What is expected: Please return every line below that contains the string "when".

Data for processing:
(* ===== verification/SubarrayInts.v ===== *)
(** * Splitting of the ranges of integer dimensions

    The laws that the partitioner asks of the dimensions, for dimensions of integer
    types, and the measures that the partitions divide: the number of cells, and how
    often a point is met. *)

From S2P Require Import Prelude.
From S2P Require Import Enums.
From S2P Require Import Num.
From S2P Require Import NumFacts.
From S2P Require Import Range.
From S2P Require Import Loops.
From S2P Require Import Dimension.
From S2P Require Import DimensionProofs.
From S2P Require Import Domain.
From S2P Require Import Subarray.
From S2P Require Import SubarrayTiles.
From S2P Require Import SubarrayPartitioner.
From S2P Require Import PartitionerProofs.
Local Open Scope Z_scope.

(** [MAX(1, floor(n / 2)) - 1] is exact. *)
Lemma tiles_before_exact n : 0 ≤ n ≤ 2 ^ 54 → tiles_before n = Ok (Z.max 1 (n / 2) - 1).
Proof.
  intros Hn. assert (0 ≤ n / 2 ≤ 2 ^ 53) as Hh by (split; [apply Z.div_pos; lia|apply Z.div_le_upper_bound; lia]).
  unfold tiles_before. cbv zeta. set (h := n / 2) in *. change one with f_one.
  assert (f_trunc F64 (fsub F64 (if flt F64 (dbl h) f_one then f_one else dbl h) f_one) = Ok (Z.max 1 h - 1)) as ->.
  { destruct (decide (h = 0)) as [->|H0]; [by vm_compute|]. destruct (flt F64 (dbl h) f_one) eqn:E.
    - destruct (decide (h = 1)) as [->|H1]; [by vm_compute|]. exfalso. clearbody h.
      destruct (f_of_Z_repr h) as (m & e & Em & Hm & He & V); [lia|]. unfold flt, dbl in E. rewrite Em, fdec_one in E.
      rewrite fdec_fenc_normal in E by (done || lia). unfold sf_one, SpecFloat.SFltb in E. cbn [SpecFloat.SFcompare] in E.
      destruct (Z.compare_spec e (-52)) as [Ee|?|?]; [|lia|done]. rewrite Ee in V. simpl in V. unfold normal in Hm. lia.
    - unfold dbl. rewrite fsub_one by lia. f_equal. lia. }
  unfold in_range. cbn [mbind res_bind]. rewrite (proj2 (fits_spec _ _)); [done|]. unfold_ctype. simpl. lia.
Qed.

Lemma with_char_num {X : Type} (f : num → X) c t T : num_of t = Some T → with_char f c t = Some (f T).
Proof. intros E. destruct t; try discriminate E; simpl in *; by injection E as <-. Qed.

Lemma tile_cut lo hi ext a b ja jb k : 0 < ext → lo + ja * ext ≤ a ≤ lo + (ja + 1) * ext - 1 → lo + jb * ext ≤ b →
  0 ≤ k ≤ jb - ja - 1 → lo ≤ a → b ≤ hi →
  a ≤ lo + (ja + k + 1) * ext - 1 ∧ lo + (ja + k + 1) * ext - 1 < b ∧ lo ≤ a + (k + 1) * ext ≤ hi + ext.
Proof.
  intros He Ha Hb Hk Hlo Hhi. assert ((ja + k + 1) * ext ≤ jb * ext) by (apply Z.mul_le_mono_nonneg_r; lia).
  assert ((ja + 1) * ext ≤ (ja + k + 1) * ext) by (apply Z.mul_le_mono_nonneg_r; lia).
  assert (0 ≤ (k + 1) * ext) by (apply Z.mul_nonneg_nonneg; lia). lia.
Qed.

Section ints.
Variable D : Domain.t.

(** A dimension of type [ty] with domain [[lo, hi]]; when it has a tile extent, the
    type has room for one more tile. Coordinates are at most [2^53] in magnitude, and
    there are at most [2^53] tiles. *)
Record int_dimension (ty : ctype) (dim : Dimension.t) (lo hi : Z) : Prop := {
  id_type : num_of (type_ dim) = Some (NInt ty);
  id_domain : is_pair (NInt ty) (domain_ dim) lo hi;
  id_order : lo ≤ hi;
  id_range : in_ctype (promote ty) (hi - lo);
  id_exact : Z.abs lo ≤ 2 ^ 53 ∧ Z.abs hi ≤ 2 ^ 53;
  id_extent : extent_empty dim = true ∨ ∃ ext, tiled ty dim lo hi ext ∧
    in_ctype ty (hi + ext) ∧ in_ctype ty (hi + ext - lo) ∧ hi + ext ≤ 2 ^ 53 ∧ hi - lo ≤ 2 ^ 53
}.

(** A range of the dimension inside of its domain. *)
Definition int_range (d : nat) (r : Range) : Prop :=
  ∃ dim ty lo hi a b, dimensions_ D !! d = Some dim ∧ int_dimension ty dim lo hi ∧ is_pair (NInt ty) r a b ∧
    range_start_size_ r = 0 ∧ lo ≤ a ∧ a ≤ b ∧ b ≤ hi.

(** [[a, b]] is cut into [[a, c]] and [[c + 1, b]]. *)
Definition int_cuts (d : nat) (r r1 r2 : Range) : Prop :=
  ∃ dim ty a b c, dimensions_ D !! d = Some dim ∧ num_of (type_ dim) = Some (NInt ty) ∧
    is_pair (NInt ty) r a b ∧ is_pair (NInt ty) r1 a c ∧ is_pair (NInt ty) r2 (c + 1) b ∧ a ≤ c ∧ c < b.

(** The number of values of a range. *)
Definition value_num (d : nat) (r : Range) : Z :=
  match dimensions_ D !! d with
  | Some dim => match num_of (type_ dim) with
                | Some T => match rd2 T r with Ok (a, b) => b - a + 1 | _ => 0 end
                | None => 0
                end
  | None => 0
  end.

(** 1 when the coordinate of dimension [d] of a point lies in the range. *)
Definition covers (point : list (list Z)) (d : nat) (r : Range) : Z :=
  match dimensions_ D !! d, point !! d with
  | Some dim, Some v => match value_in_range dim v r with Ok true => 1 | _ => 0 end
  | _, _ => 0
  end.

Lemma cut_range d dim ty lo hi r a b c : dimensions_ D !! d = Some dim → int_dimension ty dim lo hi →
  is_pair (NInt ty) r a b → lo ≤ a → a ≤ c → c < b → b ≤ hi → nval (NInt ty) c →
  ∃ r1 r2, split_range dim r (nenc (NInt ty) c) empty_range empty_range = Ok (r1, r2) ∧
    int_range d r1 ∧ int_range d r2 ∧ int_cuts d r r1 r2.
Proof.
  intros Hd Hi Hr H1 H2 H3 H4 Hc. pose proof Hi as [Ht _ _ _ [X1 X2] _]. pose proof Hr as (_ & Va & Vb).
  destruct (split_range_value ty r a b c empty_range empty_range Hr Hc H3) as [E Vc]; [lia|].
  unfold split_range, split_range_func_. rewrite (with_char_num _ _ _ _ Ht). cbn [call]. rewrite E.
  assert (is_pair (NInt ty) (set_pair (NInt ty) a c empty_range) a c) as P1 by (by apply set_pair_is).
  assert (is_pair (NInt ty) (set_pair (NInt ty) (c + 1) b empty_range) (c + 1) b) as P2 by (by apply set_pair_is).
  eexists _, _. split; [done|]. split_and!.
  - exists dim, ty, lo, hi, a, c. split_and!; try done; lia.
  - exists dim, ty, lo, hi, (c + 1), b. split_and!; try done; lia.
  - exists dim, ty, a, b, c. by split_and!.
Qed.

(** A range of more than one tile is cut at the end of a tile. *)
Lemma cut_tiles d dim ty lo hi r a b ext : dimensions_ D !! d = Some dim → int_dimension ty dim lo hi →
  is_pair (NInt ty) r a b → lo ≤ a → a ≤ b → b ≤ hi → tiled ty dim lo hi ext →
  in_ctype ty (hi + ext) → in_ctype ty (hi + ext - lo) → hi + ext ≤ 2 ^ 53 → hi - lo ≤ 2 ^ 53 →
  ∃ t, Dimension.tile_num dim r = Ok t ∧ 1 ≤ t < 2 ^ 64 ∧ (t ≠ 1 → ∃ k v r1 r2,
    tiles_before (t - 1) = Ok k ∧ ceil_to_tile dim r k = Ok v ∧
    split_range dim r v empty_range empty_range = Ok (r1, r2) ∧ int_range d r1 ∧ int_range d r2 ∧ int_cuts d r r1 r2).
Proof.
  intros Hd Hi Hr Ha Hab Hb Ht Hx Hy Hz Hw. pose proof Hi as [Hty Hdom _ _ [X1 X2] _]. pose proof (tiled_pos _ _ _ _ _ Ht) as Hpos.
  destruct (DimensionProofs.tile_index ty dim lo hi ext a Ht) as (_ & _ & Pa & Ia); [lia|].
  destruct (DimensionProofs.tile_index ty dim lo hi ext b Ht) as (_ & _ & Pb & Ib); [lia|].
  assert ((a - lo) / ext ≤ (b - lo) / ext) as Hle by (apply Z.div_le_mono; lia).
  assert ((b - lo) / ext ≤ b - lo) as Hbl by (apply Z.div_le_upper_bound; nia).
  assert ((b - lo) / ext ≤ 2 ^ 53) as Hk by lia.
  pose proof (tile_num_value ty dim lo hi ext r a b Ht Hr Ha Hab Hb Hk) as En.
  unfold Dimension.tile_num, tile_num_func_. rewrite (with_char_num _ _ _ _ Hty). cbn [call]. rewrite En.
  set (ja := (a - lo) / ext) in *. set (jb := (b - lo) / ext) in *. eexists. split; [done|]. split; [lia|]. intros Ht1.
  set (k := Z.max 1 ((jb - ja + 1 - 1) / 2) - 1).
  assert (0 ≤ k ≤ jb - ja - 1) as Hkb.
  { unfold k. pose proof (Z.div_le_upper_bound (jb - ja + 1 - 1) 2 (jb - ja)). lia. }
  exists k, (nenc (NInt ty) (tile_hi lo ext (ja + k))). unfold tile_lo, tile_hi in *.
  destruct (tile_cut lo hi ext a b ja jb k) as (Hge & Hlt & Hm); try done; try lia.
  pose proof Hdom as (_ & Vlo & Vhi). pose proof Hr as (_ & Va & Vb). simpl in Vlo, Vhi, Va, Vb.
  destruct (cut_range d dim ty lo hi r a b (lo + (ja + k + 1) * ext - 1) Hd Hi Hr) as (r1 & r2 & E & H1 & H2 & H3); [lia..| |].
  { simpl. apply (in_between ty a _ b); done || lia. }
  exists r1, r2. split_and!; try done.
  - apply tiles_before_exact. lia.
  - unfold ceil_to_tile, ceil_to_tile_func_. rewrite Hty. cbn [fmap option_fmap option_map call].
    apply (ceil_to_tile_end ty dim lo hi ext r a b k); try done; try lia.
    + apply (in_between ty lo _ (hi + ext)); done || lia.
    + apply (in_between ty 0 _ (hi + ext - lo)); [destruct ty; unfold_ctype; simpl; lia|done|lia].
Qed.

#[local] Instance int_laws : RangeLaws D int_range int_cuts value_num.
Proof.
  split.
  - intros d r (dim & ty & lo & hi & a & b & Hd & Hi & Hr & Hs & _). eexists. by apply (unary_pair (NInt ty) r a b).
  - intros d dim' r Hdim (dim & ty & lo & hi & a & b & Hd & Hi & Hr & Hs & H1 & H2 & H3) Hu.
    rewrite Hd in Hdim. injection Hdim as <-. rewrite (unary_pair (NInt ty) r a b Hr Hs) in Hu.
    injection Hu as Hu. apply bool_decide_eq_false in Hu. pose proof Hi as [Hty _ _ Hrg _ _].
    destruct (splitting_value_spec ty r a b Hr H2) as [E Vc]; [apply (promote_nonneg _ _ _ Hrg); lia|].
    unfold splitting_value, splitting_value_func_. rewrite (with_char_num _ _ _ _ Hty). cbn [call]. rewrite E. cbn [mbind res_bind].
    eexists _, _. split; [done|]. intros _. cbn [default].
    assert (0 ≤ (b - a) / 2 < b - a) by (split; [apply Z.div_pos; lia|apply Z.div_lt_upper_bound; lia]).
    apply (cut_range d dim ty lo hi r a b); try done; lia.
  - intros d dim' r Hdim (dim & ty & lo & hi & a & b & Hd & Hi & Hr & Hs & H1 & H2 & H3).
    rewrite Hd in Hdim. injection Hdim as <-. destruct (id_extent _ _ _ _ Hi) as [He|(ext & Ht & Hx & Hy & Hz & Hw)].
    + exists 1. pose proof Hi as [Hty _ _ _ _ _]. unfold Dimension.tile_num, tile_num_func_. rewrite (with_char_num _ _ _ _ Hty). cbn [call].
      unfold tile_num_t. rewrite (pair_nonempty (NInt ty) r a b Hr), He. done.
    + by apply (cut_tiles d dim ty lo hi r a b ext).
  - intros d r (dim & ty & lo & hi & a & b & Hd & Hi & Hr & Hs & H1 & H2 & H3). unfold value_num.
    rewrite Hd, (id_type _ _ _ _ Hi), (rd2_pair (NInt ty) r a b Hr). lia.
  - intros d r r1 r2 (dim & ty & a & b & c & Hd & Ht & P & P1 & P2 & H1 & H2). unfold value_num.
    rewrite Hd, Ht, (rd2_pair _ _ _ _ P), (rd2_pair _ _ _ _ P1), (rd2_pair _ _ _ _ P2). lia.
Qed.

(** Every point is met in exactly one of the parts. *)
Lemma covers_additive point : additive (cuts := int_cuts) (covers point).
Proof.
  intros d r r1 r2 (dim & ty & a & b & c & Hd & Ht & P & P1 & P2 & H1 & H2). unfold covers. rewrite Hd.
  destruct (point !! d) as [v|]; [|done]. unfold value_in_range, value_in_range_func_. rewrite Ht. cbn [fmap option_fmap option_map call].
  unfold value_in_range_t. rewrite (pair_nonempty _ _ _ _ P), (pair_nonempty _ _ _ _ P1), (pair_nonempty _ _ _ _ P2). cbn [negb massert mbind res_bind].
  destruct (rd (NInt ty) v 0) as [x| |]; [|done..]. cbn [mbind res_bind].
  rewrite (rd2_pair _ _ _ _ P), (rd2_pair _ _ _ _ P1), (rd2_pair _ _ _ _ P2). cbn [mbind res_bind nle].
  destruct (Z.leb_spec a x), (Z.leb_spec x b), (Z.leb_spec x c), (Z.leb_spec (c + 1) x); simpl; lia.
Qed.

End ints.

Output for this exercise:
(** A dimension of type [ty] with domain [[lo, hi]]; when it has a tile extent, the
(** 1 when the coordinate of dimension [d] of a point lies in the range. *)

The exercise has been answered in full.